---- Records for the task

(** A loader that knows the two built-in plugins. *)
Definition ld_builtin : loader :=
  {| ld_have_lilv := false;
     ld_open := λ type path,
       if spa_streq type "builtin"
       then inr (λ label,
                   if spa_streq label "copy" then Some copy_fc
                   else if spa_streq label "mixer" then Some mixer_fc
                   else None)
       else inl ENOENT;
     ld_plugin_alloc := λ _, true |}.

(** The same loader when [calloc] gives no [struct plugin]. *)
Definition ld_no_memory : loader :=
  {| ld_have_lilv := ld_have_lilv ld_builtin;
     ld_open := ld_open ld_builtin;
     ld_plugin_alloc := λ _, false |}.

(** ** The life of a module

    The callbacks of the two streams that reach the graph once it is
    planned: [capture_process], [state_changed], and [param_changed] with
    a Props object ([param_props_changed]) or with the format cleared
    ([graph_reset]). *)
Inductive graph_op :=
| OpProcess (b_in b_out : option pw_buffer)
| OpState (state : pw_stream_state)
| OpProps (props : list spa_pod_prop)
| OpFormatCleared.

(** One callback; the plugin calls of a period go to the log of the
    graph.  [None] where [capture_process] leaves the two arrays. *)
Definition run_op (op : graph_op) (g : graph) : option graph :=
  match op with
  | OpProcess b_in b_out =>
      calls ← capture_process g b_in b_out; Some (graph_log calls g)
  | OpState state => Some (state_changed g state).2
  | OpProps props => Some (param_props_changed g props).2
  | OpFormatCleared => Some (graph_reset g)
  end.

Fixpoint run_ops (ops : list graph_op) (g : graph) : option graph :=
  match ops with
  | [] => Some g
  | op :: rest => g' ← run_op op g; run_ops rest g'
  end.

(** Take one [h] out of a list of handles. *)
Fixpoint remove_one (h : handle) (l : list handle) : list handle :=
  match l with
  | [] => []
  | x :: rest => if decide (x = h) then rest else x :: remove_one h rest
  end.

(** Replay a log of plugin calls against the instances that are alive:
    [instantiate] adds one, [cleanup] takes one away, and every other call
    on an instance needs that instance alive.  [None] when a call is made
    on an instance that is not alive, or on no instance at all; else the
    instances alive at the end. *)
Fixpoint replay (alive : list handle) (calls : list event) : option (list handle) :=
  match calls with
  | [] => Some alive
  | e :: rest =>
      match e with
      | EvInstantiate h => replay (h :: alive) rest
      | EvCleanup h =>
          if decide (h ∈ alive) then replay (remove_one h alive) rest else None
      | EvConnect (Some h) _ _ | EvActivate h | EvDeactivate h | EvRun h _ =>
          if decide (h ∈ alive) then replay alive rest else None
      | EvConnect None _ _ => None
      | EvMemset _ _ | EvQueue _ _ | EvTrigger _ => replay alive rest
      end
  end.

(** ** The parameter snapshot as a pod *)

(** The struct that [get_props_param] builds from the snapshot: for each
    control a string and a bool, an int or a float.  There is none when
    the conversion of a value to [int32_t] is undefined. *)
Fixpoint params_items (snap : list (string * prop_value))
  : option (list pod_value) :=
  match snap with
  | [] => Some []
  | (name, v) :: rest =>
      pv ← match v with
           | VBool b => Some (PodBool b)
           | VInt i => PodInt <$> i
           | VFloat f => Some (PodFloat f)
           end;
      items ← params_items rest;
      Some (PodString name :: pv :: items)
  end.

(** The float that [parse_params] reads back from a value of the
    snapshot. *)
Definition restored (v : prop_value) : option float32 :=
  match v with
  | VBool b => Some (if b then f32_one else f32_zero)
  | VInt i => f32_of_int <$> i
  | VFloat f => Some f
  end.

(** The plan of one [mixer] node between a stereo capture stream and a
    mono playback stream, and the snapshot of its two gains. *)
Definition planned_mixer : graph :=
  impl_graph (setup_graph env_ok (impl_of graph_mixer 2 1) None None).2.

Definition mixer_snapshot : list (string * prop_value) :=
  [("mixer:Gain 1", VFloat f32_one); ("mixer:Gain 2", VFloat f32_one)].

(** ** The plugin registry

    [impl->plugin_list] with the reference counts of [plugin_load],
    [plugin_unref], [descriptor_load] and [descriptor_unref].  A
    [struct plugin *] is the type and path of the plugin and a
    [struct descriptor *] is that with the label: [plugin_load] and
    [descriptor_load] search the lists before they add to them, and the
    functions below take the first entry that matches.  The strings are
    the ones [load_node] passes, shorter than the buffers they are copied
    to.  [plugin_load] checks the [calloc] of its [struct plugin];
    [descriptor_load] does not check its own, which is taken to
    succeed. *)
Module Registry.

(** The port arrays of a descriptor, as defined above, under a name that
    the functions of this module do not take. *)
Definition port_arrays := descriptor_load.

Definition INT_MAX : Z := 2147483647.
Definition INT_MIN : Z := -2147483648.

(** The calls that create and free what the plugin code allocates. *)
Inductive reg_event :=
| EvPluginOpen (type path : string)
| EvPluginFree (type path : string)
| EvMakeDesc (type path label : string)
| EvDescriptorFree (type path label : string).

(** [struct descriptor]: the count, the label and the port arrays. *)
Record loaded := {
  dr_ref : Z;
  dr_label : string;
  dr_desc : descriptor
}.

(** [struct plugin]; [pl_plugin] is [hndl->plugin], that is its
    [make_desc]. *)
Record plugin := {
  pl_ref : Z;
  pl_type : string;
  pl_path : string;
  pl_plugin : string → option fc_descriptor;
  pl_descriptor_list : list loaded
}.

Record registry := {
  plugin_list : list plugin;
  reg_calls : list reg_event
}.

Definition is_plugin (type path : string) (p : plugin) : Prop :=
  Is_true (spa_streq (pl_type p) type && spa_streq (pl_path p) path).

--------

_What needs to be done_
Retype, in the same exact form, the lines of the material above from the line holding "[make_desc]. *)" through the line holding "plugin_list : list plugin;".

_Result for this exercise_
    [make_desc]. *)
Record plugin := {
  pl_ref : Z;
  pl_type : string;
  pl_path : string;
  pl_plugin : string → option fc_descriptor;
  pl_descriptor_list : list loaded
}.

Record registry := {
  plugin_list : list plugin;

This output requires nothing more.